§ **ASSIGNED TASK**: Entries follow. Return each line that contains the word "which".

§ **MATERIAL SUPPLIED**:
(** ** Denied keywords *)

(** C1, as amended: the deny list of [ensure_safe_select] is INSERT,
    UPDATE, DELETE, DROP, TRUNCATE, ALTER, CREATE, REINDEX, VACUUM, GRANT,
    REVOKE, EXEC, EXECUTE and EXECUTE IMMEDIATE.  A text whose upper-case
    form holds one of them between word boundaries, inside a string literal
    or not, is rejected with the reason "SQL contains forbidden keyword: K",
    where K is a word of that list that occurs in the text.
    [check_sql_safety] of [trendsql_kg] rejects every text whose normalized
    form holds a word of its [DANGEROUS_KEYWORDS], in either case, with the
    one reason "Query contains dangerous SQL patterns", which names no
    keyword. *)
Theorem denied_keyword_rejected :
  (forall sql k : text,
     In k denied_keywords -> occurs_as_word k (upper sql) ->
     exists k', In k' denied_keywords /\ occurs_as_word k' (upper sql) /\
       ensure_safe_select sql = Ok (false, Some (msg_forbidden ++ k')))
  /\
  (forall (parsed_verdict : text -> verdict) (sql k : text),
     In k Kg.DANGEROUS_KEYWORDS ->
     occurs_as_word (upper k) (upper (Kg._normalize_sql sql)) ->
     Kg.check_sql_safety parsed_verdict sql = (false, Some Kg.msg_dangerous)).
Proof.
  split.
  - apply occurring_keyword_rejected.
  - apply kg_rejects_dangerous_keyword.
Qed.

Lemma denied_keyword_rejected_witness :
  (In (py "DROP") denied_keywords /\
   occurs_as_word (py "DROP") (upper (py "DROP TABLE topics")) /\
   exists k', In k' denied_keywords /\
              occurs_as_word k' (upper (py "DROP TABLE topics")) /\
              ensure_safe_select (py "DROP TABLE topics")
              = Ok (false, Some (msg_forbidden ++ k')))
  /\
  (In (py "COPY") Kg.DANGEROUS_KEYWORDS /\
   occurs_as_word (upper (py "COPY"))
     (upper (Kg._normalize_sql (py "EXPLAIN copy topics TO STDOUT"))) /\
   Kg.check_sql_safety (fun _ => (true, None))
     (py "EXPLAIN copy topics TO STDOUT")
   = (false, Some Kg.msg_dangerous)).
Proof.
  assert (H1 : In (py "DROP") denied_keywords) by (vm_compute; in_list).
  assert (H2 : occurs_as_word (py "DROP") (upper (py "DROP TABLE topics"))).
  { exists [], (py " TABLE TOPICS"). repeat split. }
  assert (H3 : In (py "COPY") Kg.DANGEROUS_KEYWORDS) by (vm_compute; in_list).
  assert (H4 : occurs_as_word (upper (py "COPY"))
            (upper (Kg._normalize_sql (py "EXPLAIN copy topics TO STDOUT")))).
  { exists (py "EXPLAIN "), (py " TOPICS TO STDOUT"). repeat split. }
  split.
  - split; [exact H1|]. split; [exact H2|].
    exact (proj1 denied_keyword_rejected (py "DROP TABLE topics")
             (py "DROP") H1 H2).
  - split; [exact H3|]. split; [exact H4|].
    exact (proj2 denied_keyword_rejected (fun _ => (true, None))
             (py "EXPLAIN copy topics TO STDOUT") (py "COPY") H3 H4).
Defined.

(** C1, the claim as stated fails: COPY, CALL and ROLLBACK stand as words
    outside any literal in these texts, and [ensure_safe_select] accepts
    each; [check_sql_safety] of [trendsql_kg] rejects "DROP TABLE topics"
    with a reason that does not name DROP. *)
Lemma unlisted_keyword_accepted :
  (occurs_as_word (py "COPY") (upper (py "EXPLAIN COPY topics TO STDOUT")) /\
   ensure_safe_select (py "EXPLAIN COPY topics TO STDOUT") = Ok (true, None))
  /\
  (occurs_as_word (py "CALL") (upper (py "WITH t AS (SELECT 1) CALL refresh()")) /\
   ensure_safe_select (py "WITH t AS (SELECT 1) CALL refresh()") = Ok (true, None))
  /\
  (occurs_as_word (py "ROLLBACK") (upper (py "SELECT 1 ROLLBACK")) /\
   ensure_safe_select (py "SELECT 1 ROLLBACK") = Ok (true, None))
  /\
  (Kg.check_sql_safety (fun _ => (true, None)) (py "DROP TABLE topics")
   = (false, Some (py "Query contains dangerous SQL patterns")) /\
   contains (py "DROP") (upper (py "Query contains dangerous SQL patterns"))
   = false).
Proof.
  repeat split.
  - exists (py "EXPLAIN "), (py " TOPICS TO STDOUT"). repeat split.
  - exists (py "WITH T AS (SELECT 1) "), (py " REFRESH()"). repeat split.
  - exists (py "SELECT 1 "), []. repeat split.
Qed.

(** ** Keywords inside string literals *)

Lemma occurs_between_quotes (k lit a b : text) :
  solid k = true -> occurs_as_word k lit ->
  occurs_as_word k (a ++ py "'" ++ lit ++ py "'" ++ b).
Proof.
  intros Hk (pre & post & -> & Hb1 & Hb2).
  destruct (solid_head _ Hk) as (c & k' & -> & _).
  exists (a ++ py "'" ++ pre), (post ++ py "'" ++ b).
  split; [now rewrite <- !app_assoc|]. split.
  - etransitivity; [|exact Hb1]. apply boundary_wordc; [|reflexivity].
    rewrite app_assoc, last_of_app. apply wordc_last_of.
    now rewrite last_of_app.
  - etransitivity; [|exact Hb2]. apply boundary_wordc.
    + now rewrite !last_of_cons.
    + destruct post; reflexivity.
Qed.

(** C2, the claim as stated fails: the text is rejected. *)
Lemma quoted_drop_rejected :
  is_safe (ensure_safe_select (py "SELECT 'DROP TABLE' AS note")) = false /\
  ensure_safe_select (py "SELECT 'DROP TABLE' AS note")
  = Ok (false, Some (py "SQL contains forbidden keyword: DROP")).
Proof. split; vm_compute; reflexivity. Qed.

(** C2, as amended: keyword matching is a search over the upper-cased raw
    text, so a denied keyword is rejected inside a quoted literal too: the
    input "SELECT 'DROP TABLE' AS note" is rejected with the reason "SQL
    contains forbidden keyword: DROP", and so is every text that holds,
    between single quotes, a literal in which a denied keyword stands as a
    word.  [check_sql_safety] of [trendsql_kg] rejects that input as well,
    by its regular expression over the raw text, before any tokenizing. *)
Theorem quoted_keyword_rejected :
  ensure_safe_select (py "SELECT 'DROP TABLE' AS note")
  = Ok (false, Some (py "SQL contains forbidden keyword: DROP"))
  /\
  (forall a lit b k : text,
    In k denied_keywords -> occurs_as_word k (upper lit) ->
    exists k', In k' denied_keywords /\
      ensure_safe_select (a ++ py "'" ++ lit ++ py "'" ++ b)
      = Ok (false, Some (msg_forbidden ++ k')))
  /\
  (forall parsed_verdict : text -> verdict,
     Kg.check_sql_safety parsed_verdict (py "SELECT 'DROP TABLE' AS note")
     = (false, Some (py "Query contains dangerous SQL patterns"))).
Proof.
  split; [vm_compute; reflexivity|].
  split; [|intros pv; vm_compute; reflexivity].
  intros a lit b k Hk Hocc.
  assert (Hs : solid k = true).
  { apply reported_keywords_solid. apply in_or_app. now left. }
  destruct (occurring_keyword_rejected
              (a ++ py "'" ++ lit ++ py "'" ++ b) k Hk) as (k' & H1 & _ & H2).
  - rewrite !upper_app. now apply occurs_between_quotes.
  - now exists k'.
Qed.

Lemma quoted_keyword_rejected_witness :
  In (py "DROP") denied_keywords /\
  occurs_as_word (py "DROP") (upper (py "DROP TABLE")) /\
  exists k', In k' denied_keywords /\
    ensure_safe_select
      (py "SELECT " ++ py "'" ++ py "DROP TABLE" ++ py "'" ++ py " AS note")
    = Ok (false, Some (msg_forbidden ++ k')).
Proof.
  assert (H1 : In (py "DROP") denied_keywords) by (vm_compute; in_list).
  assert (H2 : occurs_as_word (py "DROP") (upper (py "DROP TABLE"))).
  { exists [], (py " TABLE"). repeat split. }
  split; [exact H1|]. split; [exact H2|].
  exact (proj1 (proj2 quoted_keyword_rejected) (py "SELECT ")
           (py "DROP TABLE") (py " AS note") (py "DROP") H1 H2).
Defined.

§ **OUTPUT FOR THIS TASK**:
    one reason "Query contains dangerous SQL patterns", which names no
    between single quotes, a literal in which a denied keyword stands as a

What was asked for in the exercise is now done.